The Japanese government is planning to open large vaccination centers in Tokyo and Osaka in the coming weeks to administer shots in a bid to speed up its inoculation drive, local media reported on Sunday.
Japan only started vaccinating its sizable elderly population this month and health experts say it may take till the winter (December-February) or longer for most of the general populace to get access to the shots.
The Nikkei newspaper said on Sunday the government will open a vaccination site in central Tokyo as early as May that will be able to vaccinate around 10,000 people a day. The site will be open to anyone living and working in Tokyo, the paper said.
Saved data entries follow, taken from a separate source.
(** The semantic contract is an invariant of the editing operations: every
    version that drafts, edits, publications and clones can produce has a valid
    canonicalization policy, a valid domain scope and valid guardrails whose page-type
    budgets refer to page types of that version. *)
Theorem reachable_version_contract (v : CrawlerVersion) (Hv : reachable_version v) :
  validate_semantic_contract v = Ok tt.
Proof.
induction Hv as [n c|e v v' _ IH He|n v v' _ IH Hd].
- apply contract_parts. by split_and!.
- by eapply edit_contract.
- by eapply clone_contract.
Qed.

(** Publishing freezes a version: every edit of a published version, a second
    publication included, is refused with the same conflict, and an edit that succeeds
    was made on a draft and keeps the version's identity and owner. *)
Theorem published_immutable (v : CrawlerVersion) (e : VersionEdit) :
  (version_state v = Published ->
    apply_edit e v = Err (conflict "published crawler versions are immutable")) /\
  (forall v', apply_edit e v = Ok v' -> version_state v = Draft /\ same_identity v v' /\
    (version_state v' = Published <-> e = Publish)).
Proof.
split.
- intros Hp. assert (ensure_draft v = Err (conflict "published crawler versions are immutable")) as Hd.
  { unfold ensure_draft. by rewrite bool_decide_true. }
  destruct e; simpl; unfold add_seed, set_page_type_ids, set_transition_ids,
    set_canonicalization_policy_id, set_domain_scope_id, set_canonicalization_policy,
    set_domain_scope, set_guardrails, publish; by rewrite Hd.
- intros v' He. destruct e; simpl in He; apply ensure_draft_then in He as [Hd He];
    (split; [done|]);
    repeat first [apply reject_then_ok in He as [_ He] | apply bind_ok in He as ([] & _ & He)];
    injection He as <-; (split; [done|simpl; rewrite ?Hd; done]).
Qed.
Medically trained staff from Japan's Self-Defense Forces will also assist with vaccinations in such centers, the Nikkei said.
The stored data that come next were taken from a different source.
(* ===== verification/Snapshot.v ===== *)
(** * Run snapshots

    [crates/erabi-domain/src/crawl_snapshot.rs]: the configuration frozen when a run
    is created, its canonical JSON text and its two hashes.  The serde
    representations are written out as [..._json] functions; SHA-256 and JSON string
    escaping are parameters. *)

From stdpp Require Import pretty.
From S2P Require Import Prelude Externals JsonFacts Base Instances Settings.

Definition MAX_ROBOTS_OVERRIDE_REASON_CHARS : nat := 1000.

(** [CanonicalSerialization] never occurs for the types of a snapshot: their
    serialised forms below are total. *)
Inductive SnapshotError :=
| SnapshotInvalid (message : string)
| CanonicalSerialization.

(** ** Canonical JSON *)

Definition hex_digit (n : Z) : ascii := chr (if n <? 10 then 48 + n else 87 + n).

Fixpoint hex_encode (bytes : list Z) : string :=
  match bytes with
  | [] => EmptyString
  | b :: rest => String (hex_digit (Z.shiftr b 4)) (String (hex_digit (Z.land b 15)) (hex_encode rest))
  end.

Section canonical_json.
Context `{J : JsonLib} `{Hash : HashLib}.

(** The entries of an object are written in the order of their keys. *)
Definition key_order {A} : string * A -> string * A -> comparison := cmp_on fst String.compare.

Definition write_entry (e : string * string) : string := (json_string e.1 ++ ":" ++ e.2)%string.

Fixpoint write_canonical_json (value : Json) : string :=
  match value with
  | JNull => "null"
  | JBool b => if b then "true" else "false"
  | JNumber text => text
  | JString s => json_string s
  | JArray values => ("[" ++ join "," (map write_canonical_json values) ++ "]")%string
  | JObject entries =>
    ("{" ++ join "," (map write_entry (sort_by key_order
       (map (fun e => (e.1, write_canonical_json e.2)) entries))) ++ "}")%string
  end.

Definition canonical_sha256 (value : Json) : string :=
  hex_encode (sha256 (write_canonical_json value)).
End canonical_json.

(** ** The snapshot *)

Definition require_non_empty (label value : string) : result SnapshotError unit :=
  reject_if (blank value) (SnapshotInvalid (label ++ " must not be empty")).

Section snapshot.
Context `{U : UuidLib} `{L : UrlLib} `{J : JsonLib} `{Hash : HashLib}.

Record SnapshotOperationalSettings := {
  set_max_pages : ResolvedValue Z;
  set_max_depth : ResolvedValue Z;
  set_max_duration_seconds : ResolvedValue Z;
  set_concurrency : ResolvedValue Z;
  set_request_delay_ms : ResolvedValue Z;
  set_timeout_ms : ResolvedValue Z;
  set_screenshot : ResolvedValue bool;
  set_asset_download_limit_bytes : ResolvedValue Z;
  set_retain_artifacts : ResolvedValue bool;
  set_user_agent : ResolvedValue string
}.

Inductive RunConfiguration :=
| ConfCrawlerVersion (crawler_id : CrawlerId) (crawler_version_id : CrawlerVersionId)
    (semantic_config_hash : string)
| ConfQuickScrape (target_url : url) (ad_hoc_configuration : list (string * Json)).

Inductive RobotsDecision :=
| Respect
| Override (reason : string).

Record RobotsAudit := {
  robots_decision : RobotsDecision;
  robots_actor : string;
  decided_at : string;
  affected_scope : string;
  robots_user_agent : string;
  robots_crawler_version_id : option CrawlerVersionId
}.

Definition reason_too_long : SnapshotError :=
  SnapshotInvalid "robots override reason must not exceed 1000 characters".

Definition respect (actor decided_at affected_scope user_agent : string)
    (version : option CrawlerVersionId) : RobotsAudit :=
  Build_RobotsAudit Respect actor decided_at affected_scope user_agent version.

Definition override_with_reason (reason actor decided_at affected_scope user_agent : string)
    (version : option CrawlerVersionId) : result SnapshotError RobotsAudit :=
  let? _ := require_non_empty "robots override reason" reason in
  let? _ := reject_if (Nat.ltb MAX_ROBOTS_OVERRIDE_REASON_CHARS (char_count reason)) reason_too_long in
  Ok (Build_RobotsAudit (Override reason) actor decided_at affected_scope user_agent version).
The Japanese government has come under sharp criticism for its sluggish vaccination roll-out, which has been handled mostly by municipal authorities. Japan has vaccinated about 1% of its population, according to a Reuters tracker.
Japan has avoided an explosive spread of the pandemic experienced by many countries. There have been about 550,000 cases and 9,761 deaths, significantly lower numbers than in other large economies.
But the latest rise in infections has stoked alarm, with a surge in a mutant variant and a critical shortage of medical staff and hospital beds in some areas.
Japan's third state of emergency in Tokyo, Osaka and two other prefectures began on Sunday, which will cover nearly a quarter of the population and attempt to combat a surge in coronavirus cases three months before the Tokyo Olympics is set to open.